#### ACTION ITEM:
Where the records below show a line containing "Lemma resume_in_range w", start copying; end with the line containing "destruct t as", and copy it too.

*** EXERCISE INPUT

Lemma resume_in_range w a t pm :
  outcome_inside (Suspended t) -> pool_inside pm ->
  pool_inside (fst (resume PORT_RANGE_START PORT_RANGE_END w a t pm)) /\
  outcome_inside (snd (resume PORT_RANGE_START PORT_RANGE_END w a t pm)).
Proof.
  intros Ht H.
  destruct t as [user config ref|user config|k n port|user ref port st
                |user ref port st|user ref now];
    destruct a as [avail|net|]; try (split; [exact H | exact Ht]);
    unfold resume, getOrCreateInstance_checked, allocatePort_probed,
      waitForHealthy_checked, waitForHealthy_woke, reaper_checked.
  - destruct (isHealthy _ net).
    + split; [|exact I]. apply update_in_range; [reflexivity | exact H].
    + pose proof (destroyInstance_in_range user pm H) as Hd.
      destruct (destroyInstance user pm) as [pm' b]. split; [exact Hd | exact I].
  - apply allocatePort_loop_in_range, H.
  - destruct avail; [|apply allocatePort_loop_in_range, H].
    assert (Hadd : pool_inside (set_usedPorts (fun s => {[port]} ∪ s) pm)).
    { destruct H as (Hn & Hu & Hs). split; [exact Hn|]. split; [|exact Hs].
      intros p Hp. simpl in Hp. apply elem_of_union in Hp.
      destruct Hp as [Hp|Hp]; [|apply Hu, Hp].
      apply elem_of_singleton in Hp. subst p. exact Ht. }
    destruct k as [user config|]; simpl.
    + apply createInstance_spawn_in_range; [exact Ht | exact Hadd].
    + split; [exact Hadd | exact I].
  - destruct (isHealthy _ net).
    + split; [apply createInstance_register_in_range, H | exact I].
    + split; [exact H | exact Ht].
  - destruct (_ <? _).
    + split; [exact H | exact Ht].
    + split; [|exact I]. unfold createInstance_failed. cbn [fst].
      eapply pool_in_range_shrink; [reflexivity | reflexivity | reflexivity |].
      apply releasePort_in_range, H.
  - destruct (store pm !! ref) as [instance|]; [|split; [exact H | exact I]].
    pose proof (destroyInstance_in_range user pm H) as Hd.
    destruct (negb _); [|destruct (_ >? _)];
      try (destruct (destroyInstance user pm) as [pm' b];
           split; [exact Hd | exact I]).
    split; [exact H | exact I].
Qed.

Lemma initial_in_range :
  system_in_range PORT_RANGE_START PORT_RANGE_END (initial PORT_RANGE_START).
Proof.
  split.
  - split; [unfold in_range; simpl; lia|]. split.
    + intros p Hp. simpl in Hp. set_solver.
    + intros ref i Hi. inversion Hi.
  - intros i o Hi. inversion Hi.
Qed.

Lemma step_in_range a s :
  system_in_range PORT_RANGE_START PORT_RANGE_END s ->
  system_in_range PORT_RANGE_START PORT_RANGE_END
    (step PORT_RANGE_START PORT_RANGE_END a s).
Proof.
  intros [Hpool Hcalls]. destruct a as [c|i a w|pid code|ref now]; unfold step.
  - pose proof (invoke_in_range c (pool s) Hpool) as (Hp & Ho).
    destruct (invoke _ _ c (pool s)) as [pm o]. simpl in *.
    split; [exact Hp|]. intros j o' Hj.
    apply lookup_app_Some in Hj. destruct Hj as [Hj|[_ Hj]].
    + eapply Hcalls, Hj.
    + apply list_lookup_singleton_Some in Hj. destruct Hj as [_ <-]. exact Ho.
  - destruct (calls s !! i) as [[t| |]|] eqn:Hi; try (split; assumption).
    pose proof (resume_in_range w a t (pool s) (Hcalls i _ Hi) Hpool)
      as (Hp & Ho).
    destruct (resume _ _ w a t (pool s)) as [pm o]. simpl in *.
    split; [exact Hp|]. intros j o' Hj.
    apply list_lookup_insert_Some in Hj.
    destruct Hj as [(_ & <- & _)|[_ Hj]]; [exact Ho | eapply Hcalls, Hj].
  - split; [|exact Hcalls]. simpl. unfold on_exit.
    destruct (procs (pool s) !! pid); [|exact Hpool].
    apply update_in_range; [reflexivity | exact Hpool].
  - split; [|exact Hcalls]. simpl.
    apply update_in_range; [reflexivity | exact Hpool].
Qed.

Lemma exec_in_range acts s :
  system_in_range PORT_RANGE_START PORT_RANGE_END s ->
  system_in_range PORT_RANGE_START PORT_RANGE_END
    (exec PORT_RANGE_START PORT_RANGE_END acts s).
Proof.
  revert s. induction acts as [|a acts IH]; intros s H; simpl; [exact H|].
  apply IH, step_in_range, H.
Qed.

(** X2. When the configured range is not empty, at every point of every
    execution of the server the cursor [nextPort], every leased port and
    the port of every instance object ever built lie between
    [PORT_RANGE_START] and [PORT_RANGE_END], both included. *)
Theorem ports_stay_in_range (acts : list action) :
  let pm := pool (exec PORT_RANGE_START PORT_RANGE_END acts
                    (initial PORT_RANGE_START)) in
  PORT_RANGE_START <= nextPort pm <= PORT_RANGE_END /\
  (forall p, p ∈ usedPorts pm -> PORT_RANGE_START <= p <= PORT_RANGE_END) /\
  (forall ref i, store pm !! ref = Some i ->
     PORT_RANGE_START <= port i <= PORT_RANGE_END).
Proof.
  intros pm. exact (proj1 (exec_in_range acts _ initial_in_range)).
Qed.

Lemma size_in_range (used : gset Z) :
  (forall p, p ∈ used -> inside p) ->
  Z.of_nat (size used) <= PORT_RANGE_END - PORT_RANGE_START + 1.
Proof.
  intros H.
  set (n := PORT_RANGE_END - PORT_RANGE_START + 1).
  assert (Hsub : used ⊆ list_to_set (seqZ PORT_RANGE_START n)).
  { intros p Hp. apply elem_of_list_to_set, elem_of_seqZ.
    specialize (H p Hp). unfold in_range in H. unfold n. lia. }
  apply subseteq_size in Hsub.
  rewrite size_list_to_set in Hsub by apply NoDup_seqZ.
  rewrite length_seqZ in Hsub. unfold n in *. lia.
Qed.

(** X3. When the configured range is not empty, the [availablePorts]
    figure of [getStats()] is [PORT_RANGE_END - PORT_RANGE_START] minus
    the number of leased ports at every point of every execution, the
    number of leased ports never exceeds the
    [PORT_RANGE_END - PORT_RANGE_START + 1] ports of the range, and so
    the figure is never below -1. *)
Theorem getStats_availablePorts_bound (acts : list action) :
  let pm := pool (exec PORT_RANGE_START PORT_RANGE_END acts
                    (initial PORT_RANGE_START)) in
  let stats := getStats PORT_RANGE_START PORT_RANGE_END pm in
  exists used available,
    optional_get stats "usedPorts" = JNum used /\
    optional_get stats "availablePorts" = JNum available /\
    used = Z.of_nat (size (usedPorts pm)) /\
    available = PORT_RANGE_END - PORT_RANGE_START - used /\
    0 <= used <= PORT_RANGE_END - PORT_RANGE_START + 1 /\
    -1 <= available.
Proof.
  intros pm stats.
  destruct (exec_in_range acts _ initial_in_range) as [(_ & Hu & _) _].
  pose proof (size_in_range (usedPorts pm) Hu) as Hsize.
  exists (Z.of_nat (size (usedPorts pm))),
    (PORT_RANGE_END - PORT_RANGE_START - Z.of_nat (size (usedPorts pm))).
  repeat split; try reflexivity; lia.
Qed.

******
*** EXERCISE INPUT

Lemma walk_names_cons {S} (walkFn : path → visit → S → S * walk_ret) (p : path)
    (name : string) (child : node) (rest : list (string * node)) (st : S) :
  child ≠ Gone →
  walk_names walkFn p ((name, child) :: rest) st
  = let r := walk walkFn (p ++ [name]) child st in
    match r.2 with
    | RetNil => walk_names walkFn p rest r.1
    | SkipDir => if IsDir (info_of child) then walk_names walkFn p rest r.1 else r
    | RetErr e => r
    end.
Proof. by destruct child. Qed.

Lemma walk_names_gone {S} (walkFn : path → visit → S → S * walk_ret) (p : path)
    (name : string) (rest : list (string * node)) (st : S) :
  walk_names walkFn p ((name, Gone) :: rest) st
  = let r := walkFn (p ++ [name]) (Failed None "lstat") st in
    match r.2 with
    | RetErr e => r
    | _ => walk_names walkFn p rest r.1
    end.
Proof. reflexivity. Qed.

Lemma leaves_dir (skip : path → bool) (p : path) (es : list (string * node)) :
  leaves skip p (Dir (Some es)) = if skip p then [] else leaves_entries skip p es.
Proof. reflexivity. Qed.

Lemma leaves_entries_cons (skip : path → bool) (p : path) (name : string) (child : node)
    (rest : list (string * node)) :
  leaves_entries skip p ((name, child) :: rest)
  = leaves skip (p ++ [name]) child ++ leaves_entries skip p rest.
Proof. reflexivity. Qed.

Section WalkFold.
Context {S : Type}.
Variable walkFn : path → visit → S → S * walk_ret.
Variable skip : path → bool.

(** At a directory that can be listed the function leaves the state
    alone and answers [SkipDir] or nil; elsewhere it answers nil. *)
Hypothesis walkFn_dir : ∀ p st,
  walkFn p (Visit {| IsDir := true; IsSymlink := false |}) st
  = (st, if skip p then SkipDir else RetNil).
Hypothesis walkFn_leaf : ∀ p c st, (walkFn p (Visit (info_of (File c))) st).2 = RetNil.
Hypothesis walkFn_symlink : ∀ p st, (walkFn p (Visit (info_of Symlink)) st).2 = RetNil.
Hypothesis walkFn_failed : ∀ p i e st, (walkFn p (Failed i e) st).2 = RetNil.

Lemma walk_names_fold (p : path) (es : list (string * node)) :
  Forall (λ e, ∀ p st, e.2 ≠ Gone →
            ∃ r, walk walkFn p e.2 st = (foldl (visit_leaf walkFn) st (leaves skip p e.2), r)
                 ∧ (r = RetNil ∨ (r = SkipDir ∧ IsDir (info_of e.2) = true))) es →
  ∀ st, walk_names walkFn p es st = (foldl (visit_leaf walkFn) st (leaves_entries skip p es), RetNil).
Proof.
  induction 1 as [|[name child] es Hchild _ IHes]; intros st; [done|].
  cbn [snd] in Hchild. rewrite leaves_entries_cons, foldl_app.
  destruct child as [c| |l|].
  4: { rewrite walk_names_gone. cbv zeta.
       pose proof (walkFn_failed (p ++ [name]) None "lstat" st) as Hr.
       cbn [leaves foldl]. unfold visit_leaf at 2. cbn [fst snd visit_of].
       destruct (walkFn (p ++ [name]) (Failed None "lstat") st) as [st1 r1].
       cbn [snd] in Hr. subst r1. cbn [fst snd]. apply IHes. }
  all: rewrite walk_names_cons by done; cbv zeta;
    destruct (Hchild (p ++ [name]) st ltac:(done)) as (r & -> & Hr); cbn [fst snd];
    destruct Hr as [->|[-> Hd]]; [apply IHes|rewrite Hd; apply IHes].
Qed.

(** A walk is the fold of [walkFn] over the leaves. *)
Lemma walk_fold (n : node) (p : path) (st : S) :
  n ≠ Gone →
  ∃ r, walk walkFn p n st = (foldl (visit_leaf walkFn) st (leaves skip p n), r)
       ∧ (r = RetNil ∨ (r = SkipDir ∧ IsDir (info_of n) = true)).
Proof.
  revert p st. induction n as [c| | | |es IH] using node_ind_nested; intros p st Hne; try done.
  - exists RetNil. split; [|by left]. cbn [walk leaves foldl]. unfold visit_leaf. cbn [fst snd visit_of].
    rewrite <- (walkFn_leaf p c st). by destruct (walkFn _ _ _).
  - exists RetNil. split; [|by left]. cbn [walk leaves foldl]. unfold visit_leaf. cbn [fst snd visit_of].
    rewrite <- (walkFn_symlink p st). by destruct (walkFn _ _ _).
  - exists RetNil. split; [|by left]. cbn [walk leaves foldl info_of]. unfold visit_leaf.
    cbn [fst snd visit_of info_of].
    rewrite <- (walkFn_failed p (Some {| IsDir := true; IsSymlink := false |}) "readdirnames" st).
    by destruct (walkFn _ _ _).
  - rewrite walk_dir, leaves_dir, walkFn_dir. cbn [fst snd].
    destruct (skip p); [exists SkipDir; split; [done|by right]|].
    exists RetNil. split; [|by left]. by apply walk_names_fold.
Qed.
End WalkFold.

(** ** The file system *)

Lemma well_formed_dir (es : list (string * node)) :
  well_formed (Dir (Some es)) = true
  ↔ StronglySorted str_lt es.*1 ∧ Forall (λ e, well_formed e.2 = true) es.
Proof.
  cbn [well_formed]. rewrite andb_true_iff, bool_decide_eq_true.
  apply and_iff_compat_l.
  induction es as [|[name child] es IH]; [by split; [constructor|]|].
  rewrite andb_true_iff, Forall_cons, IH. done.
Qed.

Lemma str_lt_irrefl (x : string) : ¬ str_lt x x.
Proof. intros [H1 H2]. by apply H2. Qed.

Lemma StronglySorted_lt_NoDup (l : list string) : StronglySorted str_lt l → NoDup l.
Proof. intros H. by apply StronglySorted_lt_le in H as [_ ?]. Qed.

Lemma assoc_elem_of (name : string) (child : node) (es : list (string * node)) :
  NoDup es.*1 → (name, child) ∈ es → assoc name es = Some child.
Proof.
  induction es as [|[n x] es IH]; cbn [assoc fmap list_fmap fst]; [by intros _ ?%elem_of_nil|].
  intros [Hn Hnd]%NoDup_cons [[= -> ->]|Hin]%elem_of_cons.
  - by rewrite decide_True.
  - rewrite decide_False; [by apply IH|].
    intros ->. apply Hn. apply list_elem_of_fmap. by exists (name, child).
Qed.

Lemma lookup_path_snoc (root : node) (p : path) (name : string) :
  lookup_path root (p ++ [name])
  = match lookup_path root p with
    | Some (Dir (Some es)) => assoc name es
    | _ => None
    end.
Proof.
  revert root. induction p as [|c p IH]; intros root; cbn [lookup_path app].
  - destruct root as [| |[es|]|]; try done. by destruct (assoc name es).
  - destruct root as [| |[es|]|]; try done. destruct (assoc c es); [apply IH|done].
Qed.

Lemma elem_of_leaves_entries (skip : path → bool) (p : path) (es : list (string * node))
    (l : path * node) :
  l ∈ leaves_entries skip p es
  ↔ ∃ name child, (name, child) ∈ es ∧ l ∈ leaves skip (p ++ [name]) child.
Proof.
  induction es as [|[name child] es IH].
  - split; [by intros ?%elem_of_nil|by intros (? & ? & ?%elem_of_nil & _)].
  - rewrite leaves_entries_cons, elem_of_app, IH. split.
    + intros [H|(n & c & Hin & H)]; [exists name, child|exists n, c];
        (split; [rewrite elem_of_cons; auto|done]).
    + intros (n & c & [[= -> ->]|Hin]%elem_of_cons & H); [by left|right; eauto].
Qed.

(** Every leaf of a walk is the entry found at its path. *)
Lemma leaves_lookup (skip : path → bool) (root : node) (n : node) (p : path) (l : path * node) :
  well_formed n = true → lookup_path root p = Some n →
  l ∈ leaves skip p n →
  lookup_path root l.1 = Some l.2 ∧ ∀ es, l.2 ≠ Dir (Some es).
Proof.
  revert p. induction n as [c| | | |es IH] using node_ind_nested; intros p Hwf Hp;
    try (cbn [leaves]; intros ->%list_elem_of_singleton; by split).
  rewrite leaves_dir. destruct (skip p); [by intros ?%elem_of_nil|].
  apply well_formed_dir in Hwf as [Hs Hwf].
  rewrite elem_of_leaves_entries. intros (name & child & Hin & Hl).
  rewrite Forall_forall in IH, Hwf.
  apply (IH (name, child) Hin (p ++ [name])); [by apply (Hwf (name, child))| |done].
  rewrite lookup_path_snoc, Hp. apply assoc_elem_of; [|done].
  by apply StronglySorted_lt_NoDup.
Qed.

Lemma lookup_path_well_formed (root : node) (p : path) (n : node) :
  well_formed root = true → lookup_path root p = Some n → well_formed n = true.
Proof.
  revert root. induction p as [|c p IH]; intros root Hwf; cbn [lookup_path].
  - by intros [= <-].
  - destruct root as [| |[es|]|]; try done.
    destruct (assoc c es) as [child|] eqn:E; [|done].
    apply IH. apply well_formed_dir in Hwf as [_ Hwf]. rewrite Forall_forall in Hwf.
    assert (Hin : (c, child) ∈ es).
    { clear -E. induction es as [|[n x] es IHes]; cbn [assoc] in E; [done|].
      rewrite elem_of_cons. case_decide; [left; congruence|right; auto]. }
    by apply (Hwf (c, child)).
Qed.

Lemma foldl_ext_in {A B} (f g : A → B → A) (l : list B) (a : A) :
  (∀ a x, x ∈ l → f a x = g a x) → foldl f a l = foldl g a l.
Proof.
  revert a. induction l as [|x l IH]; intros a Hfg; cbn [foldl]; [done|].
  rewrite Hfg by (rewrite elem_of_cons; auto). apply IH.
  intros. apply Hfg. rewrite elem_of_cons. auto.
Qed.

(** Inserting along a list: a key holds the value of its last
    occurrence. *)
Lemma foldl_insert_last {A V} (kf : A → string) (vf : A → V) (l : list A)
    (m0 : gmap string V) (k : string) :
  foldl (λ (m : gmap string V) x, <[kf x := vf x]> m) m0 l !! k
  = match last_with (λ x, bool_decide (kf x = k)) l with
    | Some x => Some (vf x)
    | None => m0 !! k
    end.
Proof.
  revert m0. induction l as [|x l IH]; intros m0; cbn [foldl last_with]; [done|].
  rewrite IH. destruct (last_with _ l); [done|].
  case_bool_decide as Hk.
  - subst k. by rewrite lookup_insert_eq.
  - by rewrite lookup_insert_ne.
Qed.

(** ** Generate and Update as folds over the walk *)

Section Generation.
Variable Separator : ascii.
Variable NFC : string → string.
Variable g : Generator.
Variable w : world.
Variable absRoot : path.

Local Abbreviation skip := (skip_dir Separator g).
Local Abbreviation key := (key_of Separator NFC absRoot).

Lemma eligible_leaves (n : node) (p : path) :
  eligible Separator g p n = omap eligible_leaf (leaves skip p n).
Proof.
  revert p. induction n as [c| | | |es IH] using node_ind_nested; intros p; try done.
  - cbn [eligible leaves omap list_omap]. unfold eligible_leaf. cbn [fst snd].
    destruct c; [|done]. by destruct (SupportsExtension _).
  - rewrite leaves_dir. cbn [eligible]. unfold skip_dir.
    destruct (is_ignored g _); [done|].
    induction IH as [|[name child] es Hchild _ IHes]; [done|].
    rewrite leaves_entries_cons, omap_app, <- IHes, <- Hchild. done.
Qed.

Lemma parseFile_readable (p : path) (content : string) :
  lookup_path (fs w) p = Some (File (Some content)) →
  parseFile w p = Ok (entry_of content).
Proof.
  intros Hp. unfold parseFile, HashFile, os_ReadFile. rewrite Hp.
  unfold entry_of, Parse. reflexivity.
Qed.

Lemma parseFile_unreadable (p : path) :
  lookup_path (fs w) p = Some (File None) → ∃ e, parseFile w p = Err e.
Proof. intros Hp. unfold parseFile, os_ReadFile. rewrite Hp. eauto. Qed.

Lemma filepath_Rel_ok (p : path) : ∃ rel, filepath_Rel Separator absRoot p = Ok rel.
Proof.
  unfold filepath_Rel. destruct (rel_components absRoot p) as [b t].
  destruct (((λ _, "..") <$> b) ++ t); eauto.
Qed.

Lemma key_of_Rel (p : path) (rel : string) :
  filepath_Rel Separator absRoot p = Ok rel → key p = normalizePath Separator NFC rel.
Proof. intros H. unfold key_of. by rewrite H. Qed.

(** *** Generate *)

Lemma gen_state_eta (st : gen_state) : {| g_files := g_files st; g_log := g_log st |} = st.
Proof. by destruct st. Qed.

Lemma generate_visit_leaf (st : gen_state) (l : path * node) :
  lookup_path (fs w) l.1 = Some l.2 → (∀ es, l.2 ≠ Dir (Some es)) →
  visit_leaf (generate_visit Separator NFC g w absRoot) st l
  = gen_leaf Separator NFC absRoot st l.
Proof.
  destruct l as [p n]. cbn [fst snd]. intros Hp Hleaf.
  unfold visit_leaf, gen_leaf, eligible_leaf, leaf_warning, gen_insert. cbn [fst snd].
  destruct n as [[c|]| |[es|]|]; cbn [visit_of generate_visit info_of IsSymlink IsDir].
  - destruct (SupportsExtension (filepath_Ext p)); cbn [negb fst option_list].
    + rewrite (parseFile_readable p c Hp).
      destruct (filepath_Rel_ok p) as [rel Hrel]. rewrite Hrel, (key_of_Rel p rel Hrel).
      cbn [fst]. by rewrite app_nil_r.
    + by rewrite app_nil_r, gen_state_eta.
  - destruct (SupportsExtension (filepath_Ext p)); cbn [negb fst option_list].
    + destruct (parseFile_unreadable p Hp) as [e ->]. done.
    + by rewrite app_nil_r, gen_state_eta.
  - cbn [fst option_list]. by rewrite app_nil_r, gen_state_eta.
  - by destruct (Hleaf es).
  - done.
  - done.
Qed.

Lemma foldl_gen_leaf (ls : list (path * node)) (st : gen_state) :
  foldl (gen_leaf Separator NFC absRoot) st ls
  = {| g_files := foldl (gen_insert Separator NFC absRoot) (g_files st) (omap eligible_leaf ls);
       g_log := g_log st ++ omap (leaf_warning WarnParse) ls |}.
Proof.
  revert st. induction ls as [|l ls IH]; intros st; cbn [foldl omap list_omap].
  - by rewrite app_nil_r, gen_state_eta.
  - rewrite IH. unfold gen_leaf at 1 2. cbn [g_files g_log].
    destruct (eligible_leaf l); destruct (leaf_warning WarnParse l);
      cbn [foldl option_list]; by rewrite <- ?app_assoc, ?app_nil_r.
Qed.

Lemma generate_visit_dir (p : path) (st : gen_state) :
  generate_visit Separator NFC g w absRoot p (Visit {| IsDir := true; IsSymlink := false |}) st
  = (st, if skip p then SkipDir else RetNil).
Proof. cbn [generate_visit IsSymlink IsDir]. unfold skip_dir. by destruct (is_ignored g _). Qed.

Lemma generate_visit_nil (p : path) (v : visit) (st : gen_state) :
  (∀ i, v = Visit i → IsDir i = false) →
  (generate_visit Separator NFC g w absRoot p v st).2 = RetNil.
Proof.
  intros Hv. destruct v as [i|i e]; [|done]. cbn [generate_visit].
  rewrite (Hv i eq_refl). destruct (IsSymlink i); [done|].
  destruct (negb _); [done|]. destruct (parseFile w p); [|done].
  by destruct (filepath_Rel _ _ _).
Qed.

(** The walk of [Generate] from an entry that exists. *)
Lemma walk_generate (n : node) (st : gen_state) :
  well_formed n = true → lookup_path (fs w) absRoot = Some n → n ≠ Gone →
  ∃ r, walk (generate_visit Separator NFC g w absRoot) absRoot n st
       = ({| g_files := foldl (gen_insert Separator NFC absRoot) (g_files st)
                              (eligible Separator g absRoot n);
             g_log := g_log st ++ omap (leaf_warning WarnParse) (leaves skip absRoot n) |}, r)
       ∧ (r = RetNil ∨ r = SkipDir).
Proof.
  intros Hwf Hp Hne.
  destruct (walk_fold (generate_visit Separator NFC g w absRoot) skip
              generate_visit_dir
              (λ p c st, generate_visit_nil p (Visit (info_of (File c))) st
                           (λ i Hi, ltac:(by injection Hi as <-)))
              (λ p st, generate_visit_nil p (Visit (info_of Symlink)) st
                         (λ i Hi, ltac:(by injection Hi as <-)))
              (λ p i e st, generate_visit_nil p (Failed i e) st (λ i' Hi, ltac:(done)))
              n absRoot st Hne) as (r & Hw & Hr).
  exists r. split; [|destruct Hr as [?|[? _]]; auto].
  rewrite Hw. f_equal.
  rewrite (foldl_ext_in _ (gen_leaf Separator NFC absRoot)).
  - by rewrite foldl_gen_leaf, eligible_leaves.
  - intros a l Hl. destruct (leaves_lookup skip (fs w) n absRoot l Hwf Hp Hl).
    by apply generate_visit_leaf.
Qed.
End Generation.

******

#### RESPONSE BOX:
Lemma resume_in_range w a t pm :
  outcome_inside (Suspended t) -> pool_inside pm ->
  pool_inside (fst (resume PORT_RANGE_START PORT_RANGE_END w a t pm)) /\
  outcome_inside (snd (resume PORT_RANGE_START PORT_RANGE_END w a t pm)).
Proof.
  intros Ht H.
  destruct t as [user config ref|user config|k n port|user ref port st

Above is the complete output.